(** [(float) n], and [(float)] of a double holding [n * 2 ^ e0], for
    a positive [n]. *)
Lemma binary_normalize_nearest (n e0 : Z) :
  0 < n -> Zdigits2 n <= 100 -> -100 <= e0 <= 0 ->
  binary_normalize 24 128 n e0 false
  = S754_finite false (Z.to_pos (fst (nearest n))) (snd (nearest n) + e0).
Proof.
  intros Hn Hd He0. destruct (Zdigits2_bounds n Hn) as [Pd [Lo Hi]].
  destruct n as [|p|p]; try lia.
  unfold binary_normalize, binary_round, nearest.
  change (Zpos (digits2_pos p)) with (Zdigits2 (Zpos p)).
  set (d := Zdigits2 (Zpos p)) in *. clearbody d.
  rewrite fexp32 by lia. unfold shl_align.
  replace (d + e0 - 24 - e0) with (d - 24) by lia.
  destruct (Z.leb_spec d 24) as [Hle|Hgt]; cbn [fst snd].
  - assert (E1 : 2 ^ 23 = 2 ^ (d - 1) * 2 ^ (24 - d)).
    { rewrite <- pow2_split by lia. f_equal. lia. }
    assert (E2 : 2 ^ 24 = 2 ^ d * 2 ^ (24 - d)).
    { rewrite <- pow2_split by lia. f_equal. lia. }
    assert (P : 0 < 2 ^ (24 - d)) by (apply Z.pow_pos_nonneg; lia).
    destruct (d - 24) as [|k|k] eqn:Ek; try lia.
    + assert (Hd24 : d = 24) by lia. rewrite Hd24 in *.
      rewrite (binary_round_aux_normal (Zpos p) e0 loc_Exact 0) by (simpl in *; lia).
      rewrite rounded_exact_0 by lia.
      simpl (24 - 24). rewrite Z.mul_1_r.
      destruct (Z.ltb_spec (Zpos p) (2 ^ 24)); [|lia].
      f_equal. lia.
    + assert (Ek' : 24 - d = Zpos k) by lia. rewrite Ek' in *.
      rewrite (binary_round_aux_normal (Zpos (Pos.iter xO p k)) (d + e0 - 24) loc_Exact 0);
        try (rewrite pos_iter_xO; simpl (23 + 0); simpl (24 + 0); nia); try lia.
      rewrite rounded_exact_0 by lia. rewrite pos_iter_xO.
      destruct (Z.ltb_spec (Zpos p * 2 ^ Zpos k) (2 ^ 24)); [|nia].
      f_equal. lia.
  - destruct (d - 24) as [|k|k] eqn:Ek; try lia. rewrite <- Ek.
    rewrite (binary_round_aux_normal (Zpos p) e0 loc_Exact (d - 24)); try lia.
    + destruct (Z.ltb_spec (rounded (Zpos p) loc_Exact (d - 24)) (2 ^ 24));
        cbn [fst snd]; f_equal; lia.
    + replace (23 + (d - 24)) with (d - 1) by lia.
      replace (24 + (d - 24)) with d by lia. lia.
Qed.
(** the binade of a positive rational is unique *)
Lemma ilog2_unique a e :
  (0 < a)%Q -> (2 ^ e <= a)%Q -> (a < 2 ^ (e + 1))%Q -> ilog2 a = e.
Proof.
  intros Ha Hlo Hhi.
  pose proof (ilog2_le a Ha) as Hlo'. pose proof (ilog2_lt a Ha) as Hhi'.
  assert (H1 : ilog2 a < e + 1).
  { apply (Qpower_lt_compat_l_inv 2); [|reflexivity].
    eapply Qle_lt_trans; eassumption. }
  assert (H2 : e < ilog2 a + 1).
  { apply (Qpower_lt_compat_l_inv 2); [|reflexivity].
    eapply Qle_lt_trans; eassumption. }
  lia.
Qed.

Lemma ilog2_comp a b : (0 < a)%Q -> (a == b)%Q -> ilog2 a = ilog2 b.
Proof.
  intros Ha E. assert (Hb : (0 < b)%Q) by now rewrite <- E.
  apply ilog2_unique; [exact Ha| |].
  - rewrite E. now apply ilog2_le.
  - rewrite E. now apply ilog2_lt.
Qed.

Lemma ilog2_mono a b : (0 < a)%Q -> (a <= b)%Q -> ilog2 a <= ilog2 b.
Proof.
  intros Ha Hab. assert (Hb : (0 < b)%Q) by lra.
  pose proof (ilog2_le a Ha). pose proof (ilog2_lt b Hb).
  assert (ilog2 a < ilog2 b + 1); [|lia].
  apply (Qpower_lt_compat_l_inv 2); [|reflexivity]. lra.
Qed.

Lemma round_half_even_comp q q' :
  (q == q')%Q -> round_half_even q = round_half_even q'.
Proof.
  intros H. unfold round_half_even.
  rewrite (Qfloor_comp _ _ H).
  assert (E : (q - inject_Z (Qfloor q') ?= 1 # 2)%Q
              = (q' - inject_Z (Qfloor q') ?= 1 # 2)%Q).
  { apply Qcompare_comp; [|reflexivity]. now rewrite H. }
  now rewrite E.
Qed.
(** * The handshake pipeline of src/core/handshaker/handshaker.cc

    A shallow embedding of [Handshaker::InvokeOnHandshakeDone] and of
    [HandshakeManager] ([Add], [DoHandshake], [Shutdown],
    [CallNextHandshakerLocked]).  Every member function that takes
    [mu_] is one atomic transition of a [World]: the manager, the event
    engine it posts to, the handshakers that currently hold a
    continuation, and the chronological list of calls made to the
    collaborators.  A failed [CHECK] and undefined behaviour are
    explicit failures of the transition.

    Left out: the reference counts ([Ref()], [self.reset()]), which only
    keep the manager alive, and [GRPC_TRACE_LOG], which changes nothing. *)

From Stdlib Require Import Ascii DecimalString.
From Stdlib Require Import List String Bool Arith ZArith Lia.
Import ListNotations.
Local Open Scope string_scope.
Local Open Scope list_scope.
Local Open Scope nat_scope.

(** ** Collaborator types *)

(** [absl::StatusCode], without [kOk]. *)
Inductive StatusCode :=
| kCancelled | kUnknown | kInvalidArgument | kDeadlineExceeded | kNotFound
| kAlreadyExists | kPermissionDenied | kResourceExhausted
| kFailedPrecondition | kAborted | kOutOfRange | kUnimplemented
| kInternal | kUnavailable | kDataLoss | kUnauthenticated.

(** [absl::Status]: either ok, or a code with a message. *)
Inductive Status :=
| OkStatus
| ErrorStatus (code : StatusCode) (message : string).
Lemma path_Split_dir s :
  contains_char "/" s = true → fst (path_Split s) ≠ EmptyString.
Proof.
  intros Hc. unfold path_Split. cbn [fst].
  pose proof (after_last_slash_pos s 0 0 Hc ltac:(lia)) as Hpos.
  destruct (after_last_slash s 0 0) as [|n]; [lia|]. by destruct s.
Qed.

Lemma HasPrefix_slash_contains s :
  HasPrefix s "/" = true → contains_char "/" s = true.
Proof.
  destruct s as [|c s]; [done|]. cbn. rewrite HasPrefix_nil, andb_true_r.
  intros ->. done.
Qed.

Lemma ensureDirectory_base fs p :
  let full := if negb (HasPrefix (Clean p) "/") then cwd fs +:+ "/" +:+ Clean p
              else Clean p in
  fst (path_Split full) ≠ EmptyString.
Proof.
  intros full. apply path_Split_dir. subst full.
  destruct (HasPrefix (Clean p) "/") eqn:E; cbn.
  - by apply HasPrefix_slash_contains.
  - rewrite !contains_char_app. cbn. apply orb_true_r.
Qed.

Lemma mkdirs_made K : ∀ cur m m',
  K ≠ [] → mkdirs K cur m = (None, m') →
  ∃ sz, m' !! (cur +:+ "/" +:+ join_with "/" K) = Some (Dir sz).
Proof.
  induction K as [|e K IH]; intros cur m m' Hne H; [done|].
  cbn [mkdirs] in H.
  destruct K as [|e2 K].
  - cbn [join_with]. destruct (m !! (cur +:+ "/" +:+ e)) as [[c|sz]|] eqn:E.
    + done.
    + cbn in H. injection H as <-. by exists sz.
    + cbn in H. injection H as <-. exists 4096. apply lookup_insert_eq.
  - rewrite join_with_cons.
    assert (cur +:+ "/" +:+ e +:+ "/" +:+ join_with "/" (e2 :: K)
            = (cur +:+ "/" +:+ e) +:+ "/" +:+ join_with "/" (e2 :: K)) as ->.
    { by rewrite !str_app_assoc. }
    destruct (m !! (cur +:+ "/" +:+ e)) as [[c|sz]|] eqn:E; [done| |];
      by apply IH in H.
Qed.
(** X3. [_edges_cross] does not depend on the order of its two
    arguments, nor on the direction or the sign of an edge: it gives the
    same answer, or raises alike, for [(e1, e2)] and [(e2, e1)] and when
    the endpoints of the first edge are exchanged. *)
Theorem X3_edges_cross_symmetric (s : Tester) (e1 e2 : Edge) (sg : Z) :
  _edges_cross s e1 e2 = _edges_cross s e2 e1 ∧
  _edges_cross s (mkEdge (v2 e1) (v1 e1) sg) e2 = _edges_cross s e1 e2.
Proof.
  split; [apply _edges_cross_comm|].
  destruct e1 as [a b sg1]. simpl. apply _edges_cross_flip.
Qed.

(** X4. Two edges that have an endpoint in common never cross, and no
    edge crosses itself: when [_edges_cross] returns, it returns [False]
    for them. *)
Theorem X4_shared_endpoint_no_crossing (s : Tester) (e1 e2 : Edge) (c : bool) :
  share_endpoint e1 e2 → _edges_cross s e1 e2 = Ok c → c = false.
Proof.
  unfold share_endpoint, _edges_cross. intros Hsh.
  destruct (getitem (num s) (v1 e1)) as [a1| |] eqn:E1; simpl; try done.
  destruct (getitem (num s) (v2 e1)) as [b1| |] eqn:E2; simpl; try done.
  destruct (getitem (num s) (v1 e2)) as [a2| |] eqn:E3; simpl.
  2,3: by destruct (b1 <? a1).
  destruct (getitem (num s) (v2 e2)) as [b2| |] eqn:E4; simpl.
  2,3: by destruct (b1 <? a1).
  assert (a1 = a2 ∨ a1 = b2 ∨ b1 = a2 ∨ b1 = b2) as Heq.
  { destruct Hsh as [H|[H|[H|H]]]; rewrite H in *; [left|right; left|right; right; left|
      right; right; right]; congruence. }
  case_ltb; simpl; case_ltb; simpl; intros [= <-]; try reflexivity; exfalso; lia.
Qed.

Lemma X4_shared_endpoint_no_crossing_witness :
  ∃ c, _edges_cross K5_sorted (mkEdge 3 0 (-1)) (mkEdge 3 1 (-1)) = Ok c ∧ c = false.
Proof.
  exists false. split; [vm_compute; reflexivity|].
  apply (X4_shared_endpoint_no_crossing K5_sorted (mkEdge 3 0 (-1)) (mkEdge 3 1 (-1)) false);
    [by left|vm_compute; reflexivity].
Defined.

(** ** Merging buckets *)

(** X5. [_merge_edges] completely: when it returns, it has failed exactly
    if there is a target and an edge of the bucket crosses an edge of it;
    after a failure the target is as before; after a success a target
    that was not empty holds its edges followed by those of the bucket,
    and an empty or absent target is as before. *)
Theorem X5_merge_edges (s : Tester) (bucket : list Edge) (target : option (list Edge))
    (ok : bool) (t' : option (list Edge)) :
  _merge_edges s bucket target = Ok (ok, t') →
  (ok = false ↔
     ∃ t e1 e2, target = Some t ∧ e1 ∈ bucket ∧ e2 ∈ t ∧ _edges_cross s e1 e2 = Ok true) ∧
  t' = match target with
       | Some (e :: t) => if ok then Some ((e :: t) ++ bucket) else target
       | _ => target
       end.
Proof.
  unfold _merge_edges. destruct target as [[|e t]|].
  - intros [= <- <-]. split; [|done]. split; [done|].
    intros (t & e1 & e2 & [= <-] & _ & He2 & _). by apply elem_of_nil in He2.
  - destruct (bucket_crosses s bucket (e :: t)) as [[|]| |] eqn:E; simpl; try done;
      intros [= <- <-]; (split; [|done]).
    + split; [|done]. intros _. apply bucket_crosses_true in E as (e1 & e2 & ? & ? & ?).
      by exists (e :: t), e1, e2.
    + split; [done|]. intros (t0 & e1 & e2 & [= <-] & He1 & He2 & Hc).
      rewrite (bucket_crosses_false _ _ _ E e1 e2 He1 He2) in Hc. done.
  - intros [= <- <-]. split; [|done]. split; [done|]. by intros (t & e1 & e2 & ? & _).
Qed.

Lemma X5_merge_edges_witness :
  let B30 := mkEdge 3 0 (-1) in
  let B20 := mkEdge 2 0 (-1) in
  (true = false ↔
     ∃ t e1 e2, Some [B20] = Some t ∧ e1 ∈ [B30] ∧ e2 ∈ t ∧
       _edges_cross K5_sorted e1 e2 = Ok true) ∧
  Some [B20; B30] = Some ([B20] ++ [B30]).
Proof.
  intros B30 B20.
  apply (X5_merge_edges K5_sorted [B30] (Some [B20]) true (Some [B20; B30])).
  vm_compute. reflexivity.
Defined.

(** ** The loop of [_test_planarity] *)

(** X6. A back edge whose nesting depth is larger than [current_height]
    ends the test: the step returns [False] at once, and so does the
    whole loop, whatever edges come after it. *)
Theorem X6_depth_overflow (fuel : nat) (s : Tester) (f : Frame) (e : Edge) (d : Z)
    (es : list Edge) :
  sign e ≠ 1 → _compute_nesting_depth fuel s e = Ok d → d > current_height f →
  edge_step fuel s f e = Ok NonPlanar ∧ test_loop fuel s (e :: es) f = Ok false.
Proof. apply back_edge_overflow. Qed.

Lemma X6_depth_overflow_witness :
  let e := mkEdge 4 0 (-1) in
  let f := mkFrame [[]; [mkEdge 2 0 (-1); mkEdge 3 0 (-1); mkEdge 3 1 (-1)]; []] 3 in
  edge_step 6 K5_sorted f e = Ok NonPlanar ∧
  test_loop 6 K5_sorted [e; mkEdge 4 1 (-1); mkEdge 4 2 (-1)] f = Ok false.
Proof.
  intros e f.
  apply (X6_depth_overflow 6 K5_sorted f e 4); [vm_compute; discriminate| |simpl; lia].
  vm_compute. reflexivity.
Defined.

(** X7. A back edge [e] of nesting depth [d], consumed on a stack that
    is as high as [current_height] says: if the step goes on, then [d]
    was at most the height, the stack is [d] buckets high afterwards,
    [current_height] is [d], and for [d >= 1] the edge is the last one
    of the top bucket. *)
Theorem X7_back_edge_heights (fuel : nat) (s : Tester) (f f' : Frame) (e : Edge) (d : Z) :
  balanced f → sign e ≠ 1 → _compute_nesting_depth fuel s e = Ok d →
  edge_step fuel s f e = Ok (Continue f') →
  d ≤ current_height f ∧ Z.of_nat (length (stack f')) = d ∧ current_height f' = d ∧
  (1 ≤ d → ∃ top rest, stack f' = (top ++ [e]) :: rest).
Proof.
  intros Hb Hs Hd H.
  destruct (back_edge_step_height fuel s f e d f' Hb Hs Hd H) as (? & Hb' & Hh & ?).
  unfold balanced in Hb'. rewrite Hh in Hb'. done.
Qed.
(** C5. [query_yes_no] on a first input line [line]: a default other than
    "yes", "no" or None raises at once, with nothing written and whatever
    the input; with a valid default, a line that lower-cases to yes, y or ye
    gives true and one that lower-cases to no or n gives false, after the
    prompt was written once; an empty line gives the default's boolean when
    there is a default, and re-prompts when there is none; a line that is
    not recognized re-prompts. *)
Theorem query_yes_no_contract (question : str) (default : option str)
        (line : str) (stdin : list str) :
  (~ valid_default default ->
   forall input, query_yes_no question default input = ([], Raise ValueError))
  /\
  (valid_default default ->
   let prompted := [Write (question ++ py " " ++ prompt_of default)] in
   let m := query_yes_no question default (line :: stdin) in
   (In (lower line) [py "yes"; py "y"; py "ye"] -> m = (prompted, Ok true)) /\
   (In (lower line) [py "no"; py "n"] -> m = (prompted, Ok false)) /\
   (line = [] -> default = Some (py "yes") -> m = (prompted, Ok true)) /\
   (line = [] -> default = Some (py "no") -> m = (prompted, Ok false)) /\
   (line = [] -> default = None ->
    reprompts question default (prompt_of default) stdin m) /\
   (line <> [] -> ~ In (lower line) (List.map fst valid) ->
    reprompts question default (prompt_of default) stdin m)).
Proof.
  split.
  - intros Hbad input. destruct default as [d|].
    + unfold query_yes_no.
      destruct (str_eqb d (py "yes")) eqn:Ey.
      { apply str_eqb_eq in Ey. subst d. elim Hbad. right; left; reflexivity. }
      destruct (str_eqb d (py "no")) eqn:En.
      { apply str_eqb_eq in En. subst d. elim Hbad. right; right; reflexivity. }
      reflexivity.
    + elim Hbad. left; reflexivity.
  - intros Hv prompted m. subst prompted m.
    rewrite (query_yes_no_ask _ _ _ Hv).
    split; [|split; [|split; [|split; [|split]]]].
    + intros Hin. rewrite ask_step.
      destruct Hin as [<-|[<-|[<-|[]]]]; destruct default; reflexivity.
    + intros Hin. rewrite ask_step.
      destruct Hin as [<-|[<-|[]]]; destruct default; reflexivity.
    + intros -> ->. reflexivity.
    + intros -> ->. reflexivity.
    + intros -> ->. unfold reprompts.
      rewrite ask_unrecognized; [reflexivity | reflexivity | now right].
    + intros Hne Hnot. unfold reprompts.
      rewrite (query_yes_no_ask _ _ _ Hv).
      apply ask_unrecognized; [now apply dict_get_valid_None | now left].
Qed.
(** * Bounty notification bot: polling, dedup and fanout

    A shallow embedding of [bot.py]: the persistence store ([Database]),
    the listing source client ([BountyAPI.fetch_bounties] under its
    [tenacity] retry decorator) and the poll loop of [BountyBot]
    ([poll_bounties], [process_bounty], [matches_location]).

    Python values that come out of the JSON decoder are modelled by the
    inductive type [json]; exceptions by the type [exn] (subclasses of
    Python's [Exception] only: cancellation is a [BaseException] and is
    not caught by any handler of the program); the outside world (HTTP
    server, store I/O, chat platform, clock) by an oracle [World] indexed
    by the number of external calls made so far. *)

From Stdlib Require Import List String Ascii ZArith NArith Bool Lia Arith.
From Stdlib Require Import DecimalString.
Import ListNotations.
Open Scope string_scope.
Open Scope Z_scope.

Set Implicit Arguments.

(** ** Exceptions and results *)

Inductive exn : Type :=
| ClientError (msg : string)      (* aiohttp.ClientError and its subclasses *)
| TimeoutError                    (* asyncio.TimeoutError *)
| RetryError (last : exn)         (* tenacity.RetryError, wraps the last failure *)
| IntegrityError                  (* aiosqlite.IntegrityError *)
| OperationalError (msg : string) (* any other store failure *)
| AttributeError
| TypeError
| ValueError (msg : string)       (* includes json.JSONDecodeError *)
| Forbidden                       (* discord.Forbidden *)
| OtherException (name : string).

Inductive result (A : Type) : Type :=
| Ok (a : A)
| Raise (e : exn).
Arguments Ok {A} a.
Arguments Raise {A} e.

(** ** Decoded JSON values

    A Python [dict] keeps its keys in insertion order and holds each key
    once; it is an association list here, read with [dict_get]. *)

#[warnings="-register-all"]
Inductive json : Type :=
| JNull
| JBool (b : bool)
| JInt (n : Z)
| JFloat (repr : string)          (* a float, carried by its Python repr *)
| JStr (s : string)
| JList (l : list json)
| JDict (d : list (string * json)).

Fixpoint dict_get (d : list (string * json)) (key : string) : option json :=
  match d with
  | [] => None
  | (k, v) :: rest => if String.eqb k key then Some v else dict_get rest key
  end.

(** [key in data] *)
Definition dict_has (d : list (string * json)) (key : string) : bool :=
  match dict_get d key with Some _ => true | None => false end.

(** [list(data.keys())] *)
Definition dict_keys (d : list (string * json)) : list string := map fst d.

(** ** Python strings

    [lower] is [str.lower] on ASCII text: the letters A to Z are mapped to
    a to z and every other character is left as it is. *)

Definition lower_ascii (c : ascii) : ascii :=
  let n := N_of_ascii c in
  if ((65 <=? n) && (n <=? 90))%N then ascii_of_N (n + 32) else c.

Fixpoint lower (s : string) : string :=
  match s with
  | EmptyString => EmptyString
  | String c rest => String (lower_ascii c) (lower rest)
  end.

(** [hay.startswith(needle)] *)
Fixpoint starts_with (needle hay : string) : bool :=
  match needle, hay with
  | EmptyString, _ => true
  | String _ _, EmptyString => false
  | String a n', String b h' => Ascii.eqb a b && starts_with n' h'
  end.

(** [needle in hay] on strings: some position of [hay] starts with
    [needle]. *)
Fixpoint str_in (needle hay : string) : bool :=
  starts_with needle hay ||
  match hay with
  | EmptyString => false
  | String _ h' => str_in needle h'
  end.


(** ** The matcher: [BountyBot.matches_location] *)

Definition matches_location (location keyword : string) : bool :=
  str_in (lower keyword) (lower location).


(** ** Python built-ins on decoded values *)

(** [len(v)]: defined on lists, strings and dicts. *)
Definition py_len (v : json) : result nat :=
  match v with
  | JList l => Ok (List.length l)
  | JStr s => Ok (String.length s)
  | JDict d => Ok (List.length d)
  | _ => Raise TypeError
  end.

Fixpoint chars_of (s : string) : list json :=
  match s with
  | EmptyString => []
  | String c rest => JStr (String c EmptyString) :: chars_of rest
  end.

(** [for x in v]: a list yields its elements, a string its characters, a
    dict its keys; nothing else is iterable. *)
Definition py_iter (v : json) : result (list json) :=
  match v with
  | JList l => Ok l
  | JStr s => Ok (chars_of s)
  | JDict d => Ok (map JStr (dict_keys d))
  | _ => Raise TypeError
  end.

(** [v.get(key, default)]: only a dict has the method. *)
Definition py_get (v : json) (key : string) (default : json) : result json :=
  match v with
  | JDict d => Ok (match dict_get d key with Some x => x | None => default end)
  | _ => Raise AttributeError
  end.

(** [str(v)]. The text Python prints for a list or a dict is its [repr],
    taken from the runtime ([repr_of]) rather than modelled. *)
Definition py_str (repr_of : json -> string) (v : json) : string :=
  match v with
  | JStr s => s
  | JInt n => NilZero.string_of_int (Z.to_int n)
  | JBool true => "True"
  | JBool false => "False"
  | JNull => "None"
  | JFloat r => r
  | JList _ | JDict _ => repr_of v
  end.

(** [if not s] on a string. *)
Definition is_empty (s : string) : bool :=
  match s with EmptyString => true | String _ _ => false end.

(** ** Configuration *)

Record Config : Type := {
  discord_token : string;
  api_url : string;
  api_key : option string;
  poll_interval : Z;
  api_timeout : Z;
  max_retries : Z;
  db_path : string;
  use_mock_api : bool
}.

Definition getenv_default (getenv : string -> option string) (name default : string) : string :=
  match getenv name with Some v => v | None => default end.

(** [Config.from_env]: only the token, the URL, the key and the mock flag
    are read; every other field keeps its dataclass default. *)
Definition from_env (getenv : string -> option string) : result Config :=
  let token := getenv "DISCORD_TOKEN" in
  let api_url := getenv_default getenv "API_URL" "http://localhost:8000/bounties" in
  let api_key := getenv "API_KEY" in
  let use_mock := String.eqb (lower (getenv_default getenv "USE_MOCK_API" "true")) "true" in
  match token with
  | None => Raise (ValueError "DISCORD_TOKEN environment variable not set")
  | Some tok =>
      if is_empty tok
      then Raise (ValueError "DISCORD_TOKEN environment variable not set")
      else Ok {| discord_token := tok; api_url := api_url; api_key := api_key;
                 poll_interval := 60; api_timeout := 10; max_retries := 3;
                 db_path := "bot.db"; use_mock_api := use_mock |}
  end.

(** ** The persistence store

    The three tables of [_create_tables], with the SQL statements of each
    method carried out on lists of rows. [UNIQUE(guild_id, keyword)] and
    the primary keys are enforced by the insert statements themselves. *)

Module Database.

Record sub_row : Type := {
  sub_id : Z;                   (* INTEGER PRIMARY KEY AUTOINCREMENT *)
  sub_guild : string;
  sub_keyword : string
}.

Record t : Type := {
  guild_settings : list (string * string);     (* guild_id, channel_id *)
  subscriptions : list sub_row;
  sub_seq : Z;                                 (* sqlite_sequence of subscriptions *)
  processed_bounties : list (string * Z)       (* bounty_id, processed_at *)
}.

(** A fresh database after [_create_tables]. *)
Definition create_tables : t :=
  {| guild_settings := []; subscriptions := []; sub_seq := 0; processed_bounties := [] |}.

(** INSERT OR REPLACE INTO guild_settings *)
Definition set_channel (d : t) (guild_id channel_id : string) : t :=
  {| guild_settings :=
       filter (fun r => negb (String.eqb (fst r) guild_id)) (guild_settings d)
       ++ [(guild_id, channel_id)];
     subscriptions := subscriptions d;
     sub_seq := sub_seq d;
     processed_bounties := processed_bounties d |}.

Fixpoint assoc (rows : list (string * string)) (key : string) : option string :=
  match rows with
  | [] => None
  | (k, v) :: rest => if String.eqb k key then Some v else assoc rest key
  end.

Definition get_channel (d : t) (guild_id : string) : option string :=
  assoc (guild_settings d) guild_id.

Definition get_all_guilds (d : t) : list (string * string) := guild_settings d.

Definition same_pair (guild_id keyword : string) (r : sub_row) : bool :=
  String.eqb (sub_guild r) guild_id && String.eqb (sub_keyword r) keyword.

(** INSERT INTO subscriptions (guild_id, keyword): the UNIQUE constraint
    rejects a pair that is already there. *)
Definition insert_subscription (d : t) (guild_id keyword : string) : result t :=
  if existsb (same_pair guild_id keyword) (subscriptions d)
  then Raise IntegrityError
  else Ok {| guild_settings := guild_settings d;
             subscriptions := subscriptions d ++
               [{| sub_id := sub_seq d + 1; sub_guild := guild_id; sub_keyword := keyword |}];
             sub_seq := sub_seq d + 1;
             processed_bounties := processed_bounties d |}.

(** [add_subscription]: the insert, with [IntegrityError] turned into
    [False]; any other error is not caught. *)
Definition add_subscription (d : t) (guild_id keyword : string) : result bool * t :=
  match insert_subscription d guild_id keyword with
  | Ok d' => (Ok true, d')
  | Raise IntegrityError => (Ok false, d)
  | Raise e => (Raise e, d)
  end.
※ ※ ※
#### YOUR GOAL:
Output the lines above exactly, but only those between the line holding "Lemma path_Split_dir s" and the line holding "assert (cur +:+", inclusive.

#### YOUR RESPONSE:
Lemma path_Split_dir s :
  contains_char "/" s = true → fst (path_Split s) ≠ EmptyString.
Proof.
  intros Hc. unfold path_Split. cbn [fst].
  pose proof (after_last_slash_pos s 0 0 Hc ltac:(lia)) as Hpos.
  destruct (after_last_slash s 0 0) as [|n]; [lia|]. by destruct s.
Qed.

Lemma HasPrefix_slash_contains s :
  HasPrefix s "/" = true → contains_char "/" s = true.
Proof.
  destruct s as [|c s]; [done|]. cbn. rewrite HasPrefix_nil, andb_true_r.
  intros ->. done.
Qed.

Lemma ensureDirectory_base fs p :
  let full := if negb (HasPrefix (Clean p) "/") then cwd fs +:+ "/" +:+ Clean p
              else Clean p in
  fst (path_Split full) ≠ EmptyString.
Proof.
  intros full. apply path_Split_dir. subst full.
  destruct (HasPrefix (Clean p) "/") eqn:E; cbn.
  - by apply HasPrefix_slash_contains.
  - rewrite !contains_char_app. cbn. apply orb_true_r.
Qed.

Lemma mkdirs_made K : ∀ cur m m',
  K ≠ [] → mkdirs K cur m = (None, m') →
  ∃ sz, m' !! (cur +:+ "/" +:+ join_with "/" K) = Some (Dir sz).
Proof.
  induction K as [|e K IH]; intros cur m m' Hne H; [done|].
  cbn [mkdirs] in H.
  destruct K as [|e2 K].
  - cbn [join_with]. destruct (m !! (cur +:+ "/" +:+ e)) as [[c|sz]|] eqn:E.
    + done.
    + cbn in H. injection H as <-. by exists sz.
    + cbn in H. injection H as <-. exists 4096. apply lookup_insert_eq.
  - rewrite join_with_cons.
    assert (cur +:+ "/" +:+ e +:+ "/" +:+ join_with "/" (e2 :: K)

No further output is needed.